Problem to solve - Search the data for the string "negb" and gather each line it is in.

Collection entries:

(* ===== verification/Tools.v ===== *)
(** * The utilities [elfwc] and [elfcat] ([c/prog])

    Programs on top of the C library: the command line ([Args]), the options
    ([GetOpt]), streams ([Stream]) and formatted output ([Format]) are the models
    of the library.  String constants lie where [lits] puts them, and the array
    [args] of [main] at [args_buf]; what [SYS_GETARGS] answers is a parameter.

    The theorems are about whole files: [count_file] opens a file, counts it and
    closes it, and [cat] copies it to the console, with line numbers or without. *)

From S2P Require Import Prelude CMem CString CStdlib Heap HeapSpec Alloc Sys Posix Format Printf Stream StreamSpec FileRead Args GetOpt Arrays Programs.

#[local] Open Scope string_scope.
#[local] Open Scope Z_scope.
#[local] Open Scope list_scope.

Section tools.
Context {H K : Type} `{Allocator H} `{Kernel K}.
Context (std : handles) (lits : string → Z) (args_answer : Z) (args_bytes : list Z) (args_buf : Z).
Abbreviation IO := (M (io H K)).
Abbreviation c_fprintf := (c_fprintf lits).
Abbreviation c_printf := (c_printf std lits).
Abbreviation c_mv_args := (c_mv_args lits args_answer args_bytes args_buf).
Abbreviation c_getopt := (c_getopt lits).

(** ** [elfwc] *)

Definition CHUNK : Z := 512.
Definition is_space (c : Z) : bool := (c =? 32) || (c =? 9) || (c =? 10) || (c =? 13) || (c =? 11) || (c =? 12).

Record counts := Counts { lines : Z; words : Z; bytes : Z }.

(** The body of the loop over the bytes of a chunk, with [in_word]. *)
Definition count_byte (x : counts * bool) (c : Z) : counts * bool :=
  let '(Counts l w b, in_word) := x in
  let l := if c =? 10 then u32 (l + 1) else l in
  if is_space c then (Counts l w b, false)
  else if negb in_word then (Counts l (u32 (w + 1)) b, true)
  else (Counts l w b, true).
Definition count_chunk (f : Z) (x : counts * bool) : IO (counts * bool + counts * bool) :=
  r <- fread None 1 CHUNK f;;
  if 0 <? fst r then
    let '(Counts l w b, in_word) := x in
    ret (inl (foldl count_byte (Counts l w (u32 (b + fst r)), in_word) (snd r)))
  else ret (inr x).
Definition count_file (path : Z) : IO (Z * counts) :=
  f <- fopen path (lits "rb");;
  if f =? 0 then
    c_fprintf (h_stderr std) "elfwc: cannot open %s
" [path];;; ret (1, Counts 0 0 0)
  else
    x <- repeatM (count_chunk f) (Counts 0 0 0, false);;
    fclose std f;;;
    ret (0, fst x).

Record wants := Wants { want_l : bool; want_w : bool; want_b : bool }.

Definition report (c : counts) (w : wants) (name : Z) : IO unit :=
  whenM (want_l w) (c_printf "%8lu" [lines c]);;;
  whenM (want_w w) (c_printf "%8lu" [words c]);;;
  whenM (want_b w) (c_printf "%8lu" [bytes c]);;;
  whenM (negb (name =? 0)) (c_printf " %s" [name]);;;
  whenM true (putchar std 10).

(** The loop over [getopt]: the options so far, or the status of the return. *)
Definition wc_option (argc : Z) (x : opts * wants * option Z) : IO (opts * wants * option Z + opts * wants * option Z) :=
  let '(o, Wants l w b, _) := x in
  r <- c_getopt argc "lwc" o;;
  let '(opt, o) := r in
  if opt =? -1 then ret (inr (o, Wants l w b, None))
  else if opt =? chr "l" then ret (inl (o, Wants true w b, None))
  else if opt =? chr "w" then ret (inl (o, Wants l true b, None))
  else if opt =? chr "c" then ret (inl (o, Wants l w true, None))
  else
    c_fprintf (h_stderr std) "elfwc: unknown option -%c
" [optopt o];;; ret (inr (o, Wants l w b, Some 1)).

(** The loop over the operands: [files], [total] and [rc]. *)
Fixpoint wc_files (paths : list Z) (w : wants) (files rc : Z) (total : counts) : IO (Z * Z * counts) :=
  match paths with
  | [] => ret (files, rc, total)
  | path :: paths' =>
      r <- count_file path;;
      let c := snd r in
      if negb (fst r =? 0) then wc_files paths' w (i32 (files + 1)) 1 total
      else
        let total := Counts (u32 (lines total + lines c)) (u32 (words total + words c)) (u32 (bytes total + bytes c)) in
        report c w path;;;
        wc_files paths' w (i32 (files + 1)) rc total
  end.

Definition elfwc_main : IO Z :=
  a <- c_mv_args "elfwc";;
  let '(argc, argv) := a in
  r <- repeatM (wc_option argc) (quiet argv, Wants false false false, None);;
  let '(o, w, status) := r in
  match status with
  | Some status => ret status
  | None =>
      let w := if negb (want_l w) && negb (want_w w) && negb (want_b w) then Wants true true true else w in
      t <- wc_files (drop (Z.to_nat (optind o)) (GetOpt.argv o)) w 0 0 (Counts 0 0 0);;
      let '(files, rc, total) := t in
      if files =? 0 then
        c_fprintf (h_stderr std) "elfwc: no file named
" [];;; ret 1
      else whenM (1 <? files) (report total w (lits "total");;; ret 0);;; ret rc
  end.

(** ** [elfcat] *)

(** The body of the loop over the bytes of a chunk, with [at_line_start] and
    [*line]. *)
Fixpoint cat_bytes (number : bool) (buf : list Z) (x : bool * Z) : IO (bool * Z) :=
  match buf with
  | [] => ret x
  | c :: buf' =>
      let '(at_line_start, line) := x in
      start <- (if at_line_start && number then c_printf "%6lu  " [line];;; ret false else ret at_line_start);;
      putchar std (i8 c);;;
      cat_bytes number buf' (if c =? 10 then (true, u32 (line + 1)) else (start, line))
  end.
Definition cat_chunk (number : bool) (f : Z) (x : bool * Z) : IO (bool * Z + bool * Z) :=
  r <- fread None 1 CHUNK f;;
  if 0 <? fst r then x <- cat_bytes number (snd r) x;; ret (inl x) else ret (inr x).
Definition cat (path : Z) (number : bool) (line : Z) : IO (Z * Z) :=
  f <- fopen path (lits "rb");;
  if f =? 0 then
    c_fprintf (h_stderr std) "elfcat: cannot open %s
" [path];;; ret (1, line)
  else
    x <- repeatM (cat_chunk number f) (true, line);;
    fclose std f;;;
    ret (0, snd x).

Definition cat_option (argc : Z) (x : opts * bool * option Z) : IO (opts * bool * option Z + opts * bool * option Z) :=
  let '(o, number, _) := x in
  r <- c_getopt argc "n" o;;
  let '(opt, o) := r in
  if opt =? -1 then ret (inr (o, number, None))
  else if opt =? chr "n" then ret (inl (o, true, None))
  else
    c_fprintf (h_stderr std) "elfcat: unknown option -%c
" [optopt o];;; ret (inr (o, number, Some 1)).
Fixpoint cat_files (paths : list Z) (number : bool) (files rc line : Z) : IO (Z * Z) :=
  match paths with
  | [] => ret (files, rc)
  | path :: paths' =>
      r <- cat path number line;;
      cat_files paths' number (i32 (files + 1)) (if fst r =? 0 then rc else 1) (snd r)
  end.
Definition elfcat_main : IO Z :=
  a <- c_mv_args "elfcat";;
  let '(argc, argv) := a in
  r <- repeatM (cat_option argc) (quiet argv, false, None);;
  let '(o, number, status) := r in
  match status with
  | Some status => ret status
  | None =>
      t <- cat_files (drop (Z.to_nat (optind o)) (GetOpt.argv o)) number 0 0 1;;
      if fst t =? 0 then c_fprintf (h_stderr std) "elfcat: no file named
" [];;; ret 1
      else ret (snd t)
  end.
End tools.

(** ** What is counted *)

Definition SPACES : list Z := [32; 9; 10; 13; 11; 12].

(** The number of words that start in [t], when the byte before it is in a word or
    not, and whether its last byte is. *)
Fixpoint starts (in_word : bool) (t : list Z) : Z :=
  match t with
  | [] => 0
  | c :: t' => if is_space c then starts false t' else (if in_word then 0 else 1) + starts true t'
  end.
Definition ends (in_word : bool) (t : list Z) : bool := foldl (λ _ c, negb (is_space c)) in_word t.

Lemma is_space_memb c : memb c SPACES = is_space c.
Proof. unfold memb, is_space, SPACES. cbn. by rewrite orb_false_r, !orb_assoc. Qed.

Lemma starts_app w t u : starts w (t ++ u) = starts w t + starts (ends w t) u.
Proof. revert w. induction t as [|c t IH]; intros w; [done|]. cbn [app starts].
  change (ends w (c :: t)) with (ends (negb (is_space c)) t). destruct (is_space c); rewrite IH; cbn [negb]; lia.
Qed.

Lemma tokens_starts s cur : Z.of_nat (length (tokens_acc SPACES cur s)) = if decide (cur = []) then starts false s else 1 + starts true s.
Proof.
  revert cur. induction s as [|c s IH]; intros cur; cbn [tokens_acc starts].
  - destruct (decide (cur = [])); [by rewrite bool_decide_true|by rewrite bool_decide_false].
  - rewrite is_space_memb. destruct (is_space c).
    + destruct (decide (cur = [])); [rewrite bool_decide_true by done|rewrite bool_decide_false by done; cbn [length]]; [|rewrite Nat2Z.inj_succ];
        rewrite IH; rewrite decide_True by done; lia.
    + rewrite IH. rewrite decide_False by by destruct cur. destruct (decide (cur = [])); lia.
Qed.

Result for this task -
  else if negb in_word then (Counts l (u32 (w + 1)) b, true)
  whenM (negb (name =? 0)) (c_printf " %s" [name]);;;
      if negb (fst r =? 0) then wc_files paths' w (i32 (files + 1)) 1 total
      let w := if negb (want_l w) && negb (want_w w) && negb (want_b w) then Wants true true true else w in
Definition ends (in_word : bool) (t : list Z) : bool := foldl (λ _ c, negb (is_space c)) in_word t.
  change (ends w (c :: t)) with (ends (negb (is_space c)) t). destruct (is_space c); rewrite IH; cbn [negb]; lia.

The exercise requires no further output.